* _EXERCISE REQUIREMENTS_
Take the data from its first line. Print each line exactly until the line containing "[connect], nor twice" has been printed too.

____________________

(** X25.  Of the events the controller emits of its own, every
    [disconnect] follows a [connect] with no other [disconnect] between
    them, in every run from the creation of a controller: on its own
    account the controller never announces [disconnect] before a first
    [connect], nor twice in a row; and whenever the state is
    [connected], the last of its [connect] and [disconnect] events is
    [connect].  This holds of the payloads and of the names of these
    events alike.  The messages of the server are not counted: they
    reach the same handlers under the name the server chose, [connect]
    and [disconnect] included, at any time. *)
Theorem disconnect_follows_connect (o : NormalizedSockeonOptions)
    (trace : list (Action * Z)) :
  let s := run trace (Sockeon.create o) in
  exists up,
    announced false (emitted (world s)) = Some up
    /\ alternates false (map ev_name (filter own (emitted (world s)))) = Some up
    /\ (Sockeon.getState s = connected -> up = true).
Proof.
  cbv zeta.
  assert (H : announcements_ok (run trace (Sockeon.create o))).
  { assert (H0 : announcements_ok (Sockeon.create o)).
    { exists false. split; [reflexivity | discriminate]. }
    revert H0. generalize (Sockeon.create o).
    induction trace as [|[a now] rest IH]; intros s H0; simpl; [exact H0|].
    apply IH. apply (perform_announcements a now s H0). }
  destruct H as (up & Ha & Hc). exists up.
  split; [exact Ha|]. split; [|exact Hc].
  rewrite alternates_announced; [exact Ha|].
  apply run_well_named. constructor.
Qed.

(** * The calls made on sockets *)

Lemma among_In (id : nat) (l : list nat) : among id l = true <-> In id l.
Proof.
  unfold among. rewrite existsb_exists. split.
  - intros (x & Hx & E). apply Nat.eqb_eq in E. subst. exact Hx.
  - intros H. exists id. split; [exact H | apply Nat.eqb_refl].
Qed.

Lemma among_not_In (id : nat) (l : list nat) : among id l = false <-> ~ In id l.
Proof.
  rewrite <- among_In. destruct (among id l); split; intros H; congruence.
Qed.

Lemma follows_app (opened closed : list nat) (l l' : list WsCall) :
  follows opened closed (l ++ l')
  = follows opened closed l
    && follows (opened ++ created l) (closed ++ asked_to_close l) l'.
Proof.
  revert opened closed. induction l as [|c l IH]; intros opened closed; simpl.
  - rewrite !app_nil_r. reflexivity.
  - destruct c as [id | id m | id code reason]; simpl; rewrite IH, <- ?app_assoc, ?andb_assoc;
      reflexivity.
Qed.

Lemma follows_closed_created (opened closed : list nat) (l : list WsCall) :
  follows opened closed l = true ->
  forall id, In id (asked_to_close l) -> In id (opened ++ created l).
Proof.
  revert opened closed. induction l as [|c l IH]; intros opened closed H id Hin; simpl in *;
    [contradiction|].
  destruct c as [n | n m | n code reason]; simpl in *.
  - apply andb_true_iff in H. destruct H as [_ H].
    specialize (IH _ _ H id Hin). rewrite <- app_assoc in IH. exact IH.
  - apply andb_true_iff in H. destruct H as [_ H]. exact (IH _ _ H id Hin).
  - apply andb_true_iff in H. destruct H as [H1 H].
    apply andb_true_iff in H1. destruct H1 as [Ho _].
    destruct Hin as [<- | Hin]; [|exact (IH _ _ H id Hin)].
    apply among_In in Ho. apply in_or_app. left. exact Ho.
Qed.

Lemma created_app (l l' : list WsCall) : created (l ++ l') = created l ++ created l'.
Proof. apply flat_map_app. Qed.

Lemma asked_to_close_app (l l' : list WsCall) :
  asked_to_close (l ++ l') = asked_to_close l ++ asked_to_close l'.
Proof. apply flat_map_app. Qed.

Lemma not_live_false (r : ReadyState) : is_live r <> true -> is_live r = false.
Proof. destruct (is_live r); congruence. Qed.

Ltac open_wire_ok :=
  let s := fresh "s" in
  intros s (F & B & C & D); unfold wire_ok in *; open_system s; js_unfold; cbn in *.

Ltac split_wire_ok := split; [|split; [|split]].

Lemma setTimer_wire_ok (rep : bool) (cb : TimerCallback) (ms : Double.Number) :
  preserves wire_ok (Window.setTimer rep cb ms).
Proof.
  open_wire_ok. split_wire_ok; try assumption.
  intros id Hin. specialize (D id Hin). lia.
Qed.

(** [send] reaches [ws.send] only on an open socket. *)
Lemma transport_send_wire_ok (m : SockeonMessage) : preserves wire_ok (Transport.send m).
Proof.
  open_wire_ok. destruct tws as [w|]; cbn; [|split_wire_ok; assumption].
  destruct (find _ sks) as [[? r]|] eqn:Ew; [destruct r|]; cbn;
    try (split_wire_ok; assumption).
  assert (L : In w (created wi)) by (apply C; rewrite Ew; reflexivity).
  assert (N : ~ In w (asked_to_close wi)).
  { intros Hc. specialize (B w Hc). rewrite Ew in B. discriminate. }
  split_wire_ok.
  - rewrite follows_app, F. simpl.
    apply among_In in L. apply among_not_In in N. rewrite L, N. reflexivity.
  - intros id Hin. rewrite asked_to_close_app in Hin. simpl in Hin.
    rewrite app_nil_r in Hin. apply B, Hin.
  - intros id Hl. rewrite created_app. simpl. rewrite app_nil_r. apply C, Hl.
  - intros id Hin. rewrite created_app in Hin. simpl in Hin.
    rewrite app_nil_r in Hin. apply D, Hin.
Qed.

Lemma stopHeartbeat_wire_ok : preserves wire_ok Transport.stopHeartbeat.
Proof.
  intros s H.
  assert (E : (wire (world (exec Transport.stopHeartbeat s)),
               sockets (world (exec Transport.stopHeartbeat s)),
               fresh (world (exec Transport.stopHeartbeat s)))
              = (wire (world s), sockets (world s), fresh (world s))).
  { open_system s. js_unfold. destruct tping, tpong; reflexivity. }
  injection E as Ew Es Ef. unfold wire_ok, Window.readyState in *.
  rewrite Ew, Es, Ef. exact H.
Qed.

____________________

* _WRITTEN RESPONSE_
(** X25.  Of the events the controller emits of its own, every
    [disconnect] follows a [connect] with no other [disconnect] between
    them, in every run from the creation of a controller: on its own
    account the controller never announces [disconnect] before a first
    [connect], nor twice in a row; and whenever the state is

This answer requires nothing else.